Straight-backed, with a cloud of white hair, she sits at the wheel of a golf cart, the island's transport of choice. After I climb aboard, Clarke -- "Aunt Ruth" to Tangier residents -- mashes the pedal and we whir off down one of the narrow tarmac roads between the close-packed houses.

Past meets present

Tangier is an esoteric crush of past and present. Gone are the picturesque white picket fences in the old photos, replaced by chain-link -- ugly but practical. Golf carts hooked up to battery chargers sit in clipped front yards alongside old graves, slab-covered with large headstones to keep the coffins from rising during very high tides.

We soar over the Big Gut bridge onto West Ridge and stop in front of Shirley's Bay View Inn, one of the oldest surviving houses on Tangier. Built by Clarke's father in 1904, it's set back from the beach and enjoys spectacular sunsets, which are best seen from the tall gazebo in the back yard. (Bring bug spray in case there's no breeze.)

From the gingerbreaded front porch, guests can watch the dawn splash gold over the marsh grasses on the east side. A hammock swings from two trees on the north side of the property, between the main house and a line of cottage-style rooms.

As she deposits me at the gate, Clarke invites me to stop by later.

"I'm right over on Main Ridge. Ask anyone," she says before taking off down the road.

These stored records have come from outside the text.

(** C32: the loop always stops within its fuel.  Every pass that does
    not end [main] reads a line, so with more passes than input lines
    [main_loop] never runs out of fuel, and any such fuel gives the
    same result as the fuel [main] uses. *)
Theorem main_loop_terminates n s :
  (length (c_input s) < n)%nat ->
  main_loop n s = main_loop (S (length (c_input s))) s /\ (main_loop n s).2 <> inr LoopFuel.
Proof. intros Hn. split; [apply main_loop_fuel; lia | by apply main_loop_enough]. Qed.

(** C31: a choice other than ["1"] to ["6"] prints the menu, the
    prompt and ["Invalid choice, please try again."], calls no method
    (the tracker is unchanged) and goes on with the next line. *)
Theorem loop_body_invalid s choice rest :
  choice ∉ menu_choices -> c_input s = choice :: rest ->
  loop_body s =
    (mk_cli (c_world s) rest (c_output s ++ menu_output ++
       [(str "Choose an option: "); t "Invalid choice, please try again."; [10]]), inr true).
Proof.
  intros Hc Hin. unfold loop_body. rewrite (bind_ok _ _ _ _ _ (print_menu_run s)). cbv beta.
  rewrite Hin, (bind_ok _ _ _ _ _ (input_mk _ _ _ _ _)). cbv beta.
  rewrite !bool_decide_false by (intros ->; apply Hc; unfold menu_choices; repeat constructor).
  cbv [print modify bind ret]. cbn. by rewrite <- !app_assoc.
Qed.

(** C33: when standard input is exhausted, the pass raises [EOFError]
    from [input()] after printing the menu and the prompt, with the
    tracker unchanged.  ([main_loop] and [main] pass the exception on;
    that is their definition, not this theorem.) *)
Theorem loop_body_eof s :
  c_input s = [] ->
  loop_body s = (mk_cli (c_world s) [] (c_output s ++ menu_output ++ [(str "Choose an option: ")]),
                 inl EOFError).
Proof.
  intros Hin. unfold loop_body. rewrite (bind_ok _ _ _ _ _ (print_menu_run s)). cbv beta.
  rewrite Hin. cbv [input bind get put raise]. cbn. by rewrite <- !app_assoc.
Qed.
(** C9: the script always ends.  On every disk and every
    standard input, running [habit_tracker.py] returns from [main()]
    after choice ["6"], or stops on an exception ([EOFError] once the
    input is exhausted, a [ValueError] or an error of [open]) or on the
    float case of [HabitTracker()]: the loop never runs out of fuel. *)
Theorem script_terminates dk inp :
  match script dk inp with MainFuel _ => False | _ => True end.
Proof.
  unfold script, main. destruct (HabitTracker default_file dk) as [w|e|]; [|done|done].
  pose proof (main_loop_enough (S (length inp)) (mk_cli w inp []) ltac:(simpl; lia)) as Hloop.
  by destruct (main_loop _ _) as [s [e|[]]].
Qed.
End Session.

(** ** The progress text in every state of the loop *)

Section Reach.
Context `{!JsonCodec, !UnicodeData}.
(** * bot-dashboard: the cloud bot worker (src/bot_worker.py) and the
      dashboard (src/web_app.py)

    A shallow embedding of [CloudBot]: the Python values it handles, the
    parts of [datetime], [str] and [int] it calls, the bot's state and its
    methods, and of the dashboard's handler, followed by the properties of
    the timer pipeline (merge, date anchoring, agenda), of the settings
    reload, of the Discord messages, of the main loop and of the
    dashboard. *)

From Stdlib Require Import ZArith String Ascii List Lia PrimFloat.
From Stdlib Require Import Sorting.Sorted Sorting.Permutation.
From stdpp Require Import gmap strings list fin_maps.

Local Open Scope string_scope.
Local Open Scope Z_scope.

(* ===================================================================== *)
(** * Part I: definitions *)
(* ===================================================================== *)

(** ** Characters and strings

    A Python [str] is modelled by its UTF-8 bytes. The character classes
    below are the ASCII part of the classes Python uses ([str.isspace],
    decimal digits): on a [str] of ASCII characters ([is_ascii]) the
    functions of this module do what Python's do. The digits and blanks
    beyond ASCII that [int], [re] and [str.strip] also know (U+0085,
    U+00A0, U+3000, the digits of other scripts) are outside this
    model. *)

Module PyStr.

Definition code (c : ascii) : Z := Z.of_N (N_of_ascii c).

Definition is_digit (c : ascii) : bool :=
  (48 <=? code c) && (code c <=? 57).

Definition digit_val (c : ascii) : Z := code c - 48.

Definition digit_chr (d : Z) : ascii := ascii_of_N (Z.to_N (d + 48)).

(** [str.isspace] on ASCII: tab, LF, VT, FF, CR, the four separators
    0x1c..0x1f and the blank. *)
Definition is_space (c : ascii) : bool :=
  ((9 <=? code c) && (code c <=? 13))
  || ((28 <=? code c) && (code c <=? 31))
  || (code c =? 32).

Fixpoint lstrip (s : string) : string :=
  match s with
  | String c r => if is_space c then lstrip r else s
  | EmptyString => EmptyString
  end.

Shirley Pruitt, the inn's owner, answers my knock and welcomes me in. She shows me to an air-conditioned upstairs bedroom with a double bed and twin bed, Victorian vanity and desk. The room's double-doored balcony overlooks a glistening expanse of the Chesapeake Bay. The TV is more ornament than amenity -- reception is almost nil.

But that's fine. Tangier is a good place for a low-tech, affordable getaway, especially for people with younger kids who still enjoy beach picnics and mucking about in reed-fringed tidal pools. To enhance the experience, several enterprising islanders rent canoes, kayaks, golf carts and bicycles.